Segment Start: The data

(** From the active timers to the fired ones. *)
Lemma timers_step now s l :
  glist (gtheap (a_g s)) (activeTimers (a_g s)) l ->
  exists l1 l2 pending g1 h, l = l1 ++ l2 /\
    (forall x, x ∈ l1 -> gkey (gtheap (a_g s)) x <= now) /\ (forall x, x ∈ l2 -> now < gkey (gtheap (a_g s)) x) /\
    take_expired (walk_fuel (gtheap (a_g s))) now 0 LHead (a_g s) ⇓ (pending, g1) /\
    fire_timers a_g set_g on_timer (walk_fuel (gtheap g1)) pending (set_g g1 s)
      ⇓ mkApp {| (a_g s) with gtheap := h; activeTimers := default 0 (head l2) |} (a_host s)
              (a_log s ++ (TimerFired <$> opaques (gtheap (a_g s)) l1)) /\
    glist h (default 0 (head l2)) l2.
Proof.
  intros [Hc Hs He]. destruct (key_sorted_split _ l now Hs) as (l1 & l2 & El & H1 & H2). subst l.
  pose proof (chain_NoDup _ _ _ Hc) as Hnd.
  destruct (take_expired_spec now l2 l1 (walk_fuel (gtheap (a_g s))) [] 0 (a_g s)) as (pending & h1 & E1 & Hc1 & Hc2 & Hst); try done.
  { intros x Hx. apply H2. by apply head_Some_elem_of in Hx. }
  { apply chain_length in Hc. rewrite length_app in Hc. lia. }
  change ([] ++ l1) with l1 in Hc1. exists l1, l2, pending. eexists.
  destruct (fire_timers_spec l1 (walk_fuel h1) pending
    (set_g {| (a_g s) with gtheap := h1; activeTimers := default 0 (head l2) |} s)) as (h & E & Ei & Hh).
  { done. } { by eapply chain_length. }
  exists h. split; [done|]. split; [done|]. split; [done|]. split; [exact E1|]. cbn [set_g a_g a_host a_log gtheap] in *.
  rewrite E. split; [f_equal; f_equal; f_equal; f_equal|].
  - apply opaques_ext. intros x Hx. specialize (Hst x). rewrite decide_True in Hst by done.
    destruct (h1 !! x), (gtheap (a_g s) !! x); try done. cbn in *. by injection Hst as _ ->.
  - assert (Hx12 : forall x, x ∈ l2 -> x ∉ l1) by (apply NoDup_app in Hnd; set_solver).
    assert (Hinfo : forall x, x ∉ l1 -> ginfo <$> h !! x = ginfo <$> gtheap (a_g s) !! x).
    { intros x Hx. rewrite Hh by done. specialize (Hst x). by rewrite decide_False in Hst by done. }
    split.
    + eapply chain_frame; [|exact Hc2]. intros x Hx. by rewrite Hh by auto.
    + apply key_sorted_app in Hs as (_ & Hs & _). eapply key_sorted_ext; [|exact Hs]. intros x Hx. symmetry.
      apply gkey_same. by apply Hinfo, Hx12.
    + intros x. destruct (decide (x ∈ l1)) as [Hx|Hx].
      * assert (Hn : x ∉ l2) by (intros ?; by eapply Hx12). split; [done|]. intros (t & Ht & Hd). exfalso. apply Hd.
        pose proof (fmap_eq_lookup _ _ _ x Ei) as Ex. specialize (Hst x). rewrite decide_True in Hst by done. rewrite Ht, Hst in Ex.
        destruct (gtheap (a_g s) !! x); [|done]. cbn in Ex. by injection Ex.
      * specialize (He x). rewrite elem_of_app in He. rewrite gactive_alt in *. specialize (Hinfo x Hx).
        replace (gt_deadline <$> h !! x) with (gt_deadline <$> gtheap (a_g s) !! x); [tauto|].
        destruct (h !! x), (gtheap (a_g s) !! x); try done. cbn in *. by injection Hinfo as ->.
Qed.


(** Without an active timer and without a wish, the loop ends at once. *)
Lemma glooper_run_idle s d n :
  activeTimers (a_g s) = 0 -> numActiveIos (a_g s) = 0 ->
  exists s', glooper_run a_g set_g a_host set_h on_timer on_io (S n) d s ⇓ (EWOULDBLOCK, s').
Proof.
  intros Ha Hn. unfold glooper_run. cbn [glooper_loop]. unfold run_turn. cbn. rewrite Ha, Hn. cbn. eauto.
Qed.

(** ** Defects *)

(** A pending watcher that has been freed. *)
Lemma fire_items_dangling l : forall s x,
  x ∈ l -> (forall y, y ∈ l -> y <> 0) -> gioheap (a_g s) !! x = None ->
  for_items (fire_io a_g on_io) l s = Fault BadPointer.
Proof.
  induction l as [|y l IH]; intros s x Hx H0 Hn; [set_solver|]. cbn [for_items].
  specialize (H0 y ltac:(set_solver)) as Hy. destruct (gioheap (a_g s) !! y) as [i|] eqn:Ey.
  - rewrite (fire_io_Ok y s i) by done. mon. apply (IH _ x); [|intros; apply H0; set_solver|done].
    apply elem_of_cons in Hx as [->|]; [congruence|done].
  - unfold fire_io, deref. rewrite (proj2 (Z.eqb_neq y 0)), Ey by done. done.
Qed.

(** C37.  Four defects of the generic loop.  The set of pending watchers is never
    emptied: the watchers called back in one turn are called back again in the
    next one, with the same events, whatever the wait reported.  A watcher that
    was pending once and is freed while it has no events stays in that set: the
    next turn uses it after its end.  Freeing a watcher leaves its descriptor
    and its count in place, so that the loop never sees that it has nothing to
    do.  When the callback of a timer frees another timer of the same turn, the
    loop goes on with the freed timer. *)
Theorem glooper_defects :
  (forall s P, items_ok (pendingIos (a_g s)) P -> (forall x, x ∈ P -> x <> 0 /\ is_Some (gioheap (a_g s) !! x)) ->
     exists s' s'' evs, fire_ios a_g set_g on_io s ⇓ s' /\ a_log s' = a_log s ++ evs /\
       fire_ios a_g set_g on_io s' ⇓ s'' /\ a_log s'' = a_log s' ++ evs /\
       Permutation evs (omap (io_event (gioheap (a_g s))) (elements P))) /\
  (forall s P io i g', items_ok (pendingIos (a_g s)) P -> io ∈ P -> (0 ∉ P) ->
     gioheap (a_g s) !! io = Some i -> gio_ready i = 0 -> gloopio_free io (a_g s) ⇓ g' ->
     fire_ios a_g set_g on_io (set_g g' s) = Fault BadPointer) /\
  (forall io g g', gloopio_free io g ⇓ g' -> numActiveIos g' = numActiveIos g /\ iolooper g' = iolooper g) /\
  (forall s x y tx ty g' fuel, x <> 0 -> y <> 0 -> x <> y -> gtheap (a_g s) !! x = Some tx -> gtheap (a_g s) !! y = Some ty ->
     gt_next tx = y -> gt_deadline ty = DURATION_INFINITE -> glooper_delTimer y (a_g s) ⇓ g' ->
     fire_timers a_g set_g (fun _ s => g ← glooptimer_free y (a_g s); Ok (set_g g s)) (S (S fuel)) x s = Fault BadPointer).
Proof.
  split; [|split; [|split]].
  - intros s P Hp HP. destruct (fire_ios_spec s P Hp HP) as [E1 Hperm]. set (s' := mkApp _ _ _) in E1.
    assert (Hp' : items_ok (pendingIos (a_g s')) P) by (destruct Hp as (? & ? & ? & ?); by split_and!).
    destruct (fire_ios_spec s' P Hp' HP) as [E2 _]. eexists s', _, _. split; [exact E1|]. split; [done|]. split; [exact E2|].
    split; [done|]. exact Hperm.
  - intros s P io i g' Hp Hio H0 Hi Hr Hf. unfold gloopio_free in Hf.
    assert (io <> 0) by (by intros ->). rewrite (deref_Some _ _ i) in Hf by done. mon. rewrite Hr in Hf. cbn [Z.eqb negb] in Hf. mon.
    unfold glooper_delIo in Hf. apply bind_Ok in Hf as (g1 & E1 & [= <-]). apply bind_Ok in E1 as (si & _ & [= <-]).
    rewrite (fire_ios_items _ P) by exact Hp. cbn [set_g a_g pendingIos]. destruct Hp as (Hp & _).
    rewrite (fire_items_dangling _ _ io); [done|..].
    + by rewrite Hp, elem_of_elements.
    + intros y Hy. rewrite Hp, elem_of_elements in Hy. by intros ->.
    + cbn. apply lookup_delete_eq.
  - intros io g g' Hf. unfold gloopio_free, glooper_delPendingIo, glooper_delIo in Hf. inv_res; done.
  - intros s x y tx ty g' fuel Hx Hy Hxy Htx Hty Hn Hd Hdel. cbn [fire_timers]. rewrite (proj2 (Z.eqb_neq x 0)) by done.
    rewrite (deref_Some _ _ tx) by done. mon. rewrite (mod_gtimer_Ok x _ _ tx) by done. mon. cbn [a_g set_g].
    unfold glooper_delTimer in Hdel. apply bind_Ok in Hdel as (st & Est & _).
    unfold glooptimer_free, glooper_delTimer. cbn [gtheap timers].
    rewrite (deref_Some _ _ ty) by (done || by rewrite lookup_insert_ne). mon. rewrite Hd, Z.eqb_refl. cbn [negb]. mon.
    cbn [timers]. rewrite Est. mon. cbn [gtheap]. rewrite (deref_Some _ _ ty) by (done || by rewrite lookup_insert_ne). mon.
    cbn [a_g set_g gtheap]. rewrite Hn, (proj2 (Z.eqb_neq y 0)) by done. unfold deref. rewrite (proj2 (Z.eqb_neq y 0)) by done.
    by rewrite lookup_delete_eq.
Qed.
End turn.

(** ** Setting up a looper *)

Section reach.
Context {P : Type} `{HP : Host P}.

(** What a client does with a looper before it runs it. *)
Inductive gop : Type :=
| GTimerInit (t opaque : Z) | GTimerStart (t deadline : Z) | GTimerStop (t : Z)
| GIoInit (io fd opaque : Z) | GWantRead (io : Z) | GWantWrite (io : Z) | GDontWantRead (io : Z) | GDontWantWrite (io : Z).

Segment End: The data

→ About this exercise
In the records above, how many lines hold the string "default"? Respond with that number only.

→ Problem solution
3